A pornografia do anjo

Autor de 17 peças de teatro, nove romances (se bem que, apenas um levou seu nome - O Casamento - os outros foram assinados por pseudônimos femininos) e inúmeros contos e crônicas, Nelson está longe de ter esgotado nosso interesse por sua obra. Ele dizia: "Não reparem que misturo o tratamento de tu e você, pois não acredito em brasileiro sem erro de concordância". Em uma época em que se propõe que a norma culta seja considerada como não essencial aos alunos, na escola, é de se tomar cuidado com tal declaração.
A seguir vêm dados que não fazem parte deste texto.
Lemma run_publishes_grid_witness :
  ∃ grid vals,
    run sample_host sample_tool
    = (Returned tt,
       ((λ entry, LoadDepthMap entry.1 entry.2)
          <$> common_entries sample_cameras sample_lookup)
       ++ [Integrate (XMin sample_roi) (XMax sample_roi)
             (depths_out_of (disk sample_host) sample_cameras sample_lookup)
             (cameras_out_of sample_cameras sample_lookup);
           PrintCerr (XMin sample_roi) (width sample_volume);
           UpdateFusion grid])
    ∧ volume_to_vtk (Some sample_volume) (XMin sample_roi) (1, 1, 1)%float
      = Returned grid
    ∧ sg_dimensions grid
      = (width sample_volume, height sample_volume, depth sample_volume)
    ∧ sg_cell_data grid = [DoubleArray vals]
    ∧ sg_point_data grid = []
    ∧ da_name vals = "reconstruction_scalar"
    ∧ ∀ i j k, 0 ≤ i < width sample_volume → 0 ≤ j < height sample_volume →
        0 ≤ k < depth sample_volume →
        lookupZ (sg_points grid) (linear_index sample_volume i j k)
        = Some (grid_point (XMin sample_roi) (1, 1, 1)%float i j k)
        ∧ buffer_read (da_values vals) (linear_index sample_volume i j k)
          = image_at sample_volume i j k.
Proof.
  apply (run_publishes_grid sample_host sample_tool sample_lookup sample_cameras
           sample_roi sample_algo sample_volume (1, 1, 1)%float).
  - reflexivity.
  - reflexivity.
  - reflexivity.
  - reflexivity.
  - exact sample_lookup_loads.
  - reflexivity.
  - simpl. lia.
  - simpl. lia.
  - simpl. lia.
  - simpl. lia.
  - exact sample_volume_readable.
Defined.

(** C9 (as stated) fails: with the cancellation signal raised before the run
    starts, the run still loads the depth map of frame 1 (and goes on to
    call [integrate]). *)
Lemma run_works_when_cancelled :
  ¬ respects_cancellation sample_host (with_cancel true sample_tool).
Proof.
  unfold respects_cancellation. intros Hclaim.
  apply (Hclaim eq_refl (LoadDepthMap 1 "depth_1.vti")); [|exact I].
  vm_compute. apply list_elem_of_here.
Qed.

Example run_integrates_when_cancelled :
  ∃ minpt maxpt ds cs,
    Integrate minpt maxpt ds cs ∈ (run sample_host (with_cancel true sample_tool)).2.
Proof.
  do 4 eexists. vm_compute.
  apply list_elem_of_further, list_elem_of_here.
Qed.

(** C9 (as amended): the run does not consult the cancellation signal; how it
    ends and all it does, every depth-map load, the call of [integrate] and
    the publication, are the same whether or not cancellation was
    requested. *)
Theorem run_ignores_cancellation (host : Host) (tool : FuseDepthTool) (b : bool) :
  run host (with_cancel b tool) = run host tool.
Proof. reflexivity. Qed.

(** * Further properties *)

(** ** FuseDepthTool::execute *)

(** [execute] starts the tool exactly when the inputs are present, the
    configuration resource is found and the merged configuration passes the
    nested-algorithm check. *)
Theorem execute_starts_iff (host : Host) (tool : FuseDepthTool) :
  StartTool ∈ er_trace (execute host tool)
  ↔ ¬ missing_inputs tool
    ∧ ∃ file_config,
        readConfig host "gui_integrate_depth_maps.conf" = Some file_config
        ∧ check_nested_algo_configuration host BLOCK_IDM
            (merge_config host file_config (td_config (data tool))) = true.
Proof.
  split.
  - unfold execute.
    destruct (negb (hasCameras tool) || negb (hasDepthLookup tool)) eqn:Hin.
    { simpl. rewrite list_elem_of_singleton. discriminate. }
    assert (¬ missing_inputs tool) as Hpresent.
    { intros Hmiss. apply missing_inputs_check in Hmiss. congruence. }
    destruct (readConfig host "gui_integrate_depth_maps.conf") as [file_config|].
    + destruct (check_nested_algo_configuration host BLOCK_IDM
                  (merge_config host file_config (td_config (data tool)))) eqn:Hcheck; simpl.
      * intros _. split; [exact Hpresent|]. by exists file_config.
      * rewrite !elem_of_cons, elem_of_nil. intros [H | [H | [H | []]]]; discriminate.
    + simpl. rewrite !elem_of_cons, elem_of_nil. intros [H | [H | []]]; discriminate.
  - intros (Hpresent & file_config & Hread & Hcheck).
    unfold execute. rewrite present_inputs_check by exact Hpresent.
    rewrite Hread, Hcheck. simpl.
    rewrite !elem_of_cons. right. right. right. left. reflexivity.
Qed.

(** [execute] ends in one of two ways and never changes the tool's data:
    either it returns false after a message box, its last act, with the
    tool untouched and nothing started; or it shows no message, sets the
    algorithm from a configuration that passed the check, and returns what
    starting the tool returns, the start being its last act. *)
Theorem execute_reports_or_starts (host : Host) (tool : FuseDepthTool) :
  data (er_tool (execute host tool)) = data tool
  ∧ ((er_value (execute host tool) = false
      ∧ er_tool (execute host tool) = tool
      ∧ (∃ e, last (er_trace (execute host tool)) = Some e ∧ is_message e)
      ∧ StartTool ∉ er_trace (execute host tool))
     ∨ (er_value (execute host tool) = AbstractTool_execute host
        ∧ last (er_trace (execute host tool)) = Some StartTool
        ∧ Forall (λ e, ¬ is_message e) (er_trace (execute host tool))
        ∧ ∃ config,
            check_nested_algo_configuration host BLOCK_IDM config = true
            ∧ fuse_algo (er_tool (execute host tool))
              = set_nested_algo_configuration host BLOCK_IDM config (fuse_algo tool))).
Proof.
  unfold execute.
  destruct (negb (hasCameras tool) || negb (hasDepthLookup tool)).
  { split; [reflexivity|]. left. simpl. repeat split.
    - eexists. split; [reflexivity|exact I].
    - rewrite list_elem_of_singleton. discriminate. }
  destruct (readConfig host "gui_integrate_depth_maps.conf") as [file_config|].
  - destruct (check_nested_algo_configuration host BLOCK_IDM
                (merge_config host file_config (td_config (data tool)))) eqn:Hcheck; simpl.
    + split; [reflexivity|]. right. repeat split.
      * repeat constructor; simpl; tauto.
      * eexists. split; [exact Hcheck|reflexivity].
    + split; [reflexivity|]. left. repeat split.
      * eexists. split; [reflexivity|exact I].
      * rewrite !elem_of_cons, elem_of_nil. intros [H | [H | [H | []]]]; discriminate.
  - split; [reflexivity|]. left. simpl. repeat split.
    + eexists. split; [reflexivity|exact I].
    + rewrite !elem_of_cons, elem_of_nil. intros [H | [H | []]]; discriminate.
Qed.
Mas também deve-se prestar atenção na realidade que Nelson aponta. É exatamente por não estudar que o brasileiro erra na gramática. Se ele, enquanto arte, escrevia sem a concordância nominal correta, era justamente com o intuito de crítica e proximidade com o real do universo de suas personagens. Outro apontamento dele, seguindo essa criticidade, era que "o Brasil é um país onde não há negros, pois nem o negro, aqui, admite ou quer ser negro". Você pode ter acesso a genialidade deste dramaturgo/escritor com vontade, pois a editora Agir, desde agosto de 2006, vem relançando toda a sua obra. Contos de "A Vida Como Ela è..." ou mesmo suas crônicas de "O Óbvio Ululante" ou seus folhetins como "Meu Destino é Pecar", além de ótimos passatempos garantidos, são cheios do universo rodrigueano que, com certeza, permite-nos avaliar sua obra. Mas o Vide Letra que recomendar, para quem conhece ou não a obra de Nelson, o livro "O Anjo Pornográfico" de Ruy Casrto, editora Cia das Letras. Biografia de Nelson, com narrativa fácil e prazerosa, haja vista que os capítulos têm uma sequência estimulante. Lá, está toda a sua formação, trabalhos, familiares, amores e obra. Para introduzir Nelson e deixá-lo com água na boca, aí vai:  "Sou um menino que vê o amor pelo buraco da fechadura. Nunca fui outra coisa. Nasci menino, hei de morrer menino. E o buraco da fechadura é, realmente, a minha ótica de ficcionista. Sou (e sempre fui) um anjo pornográfico". Divirta-se!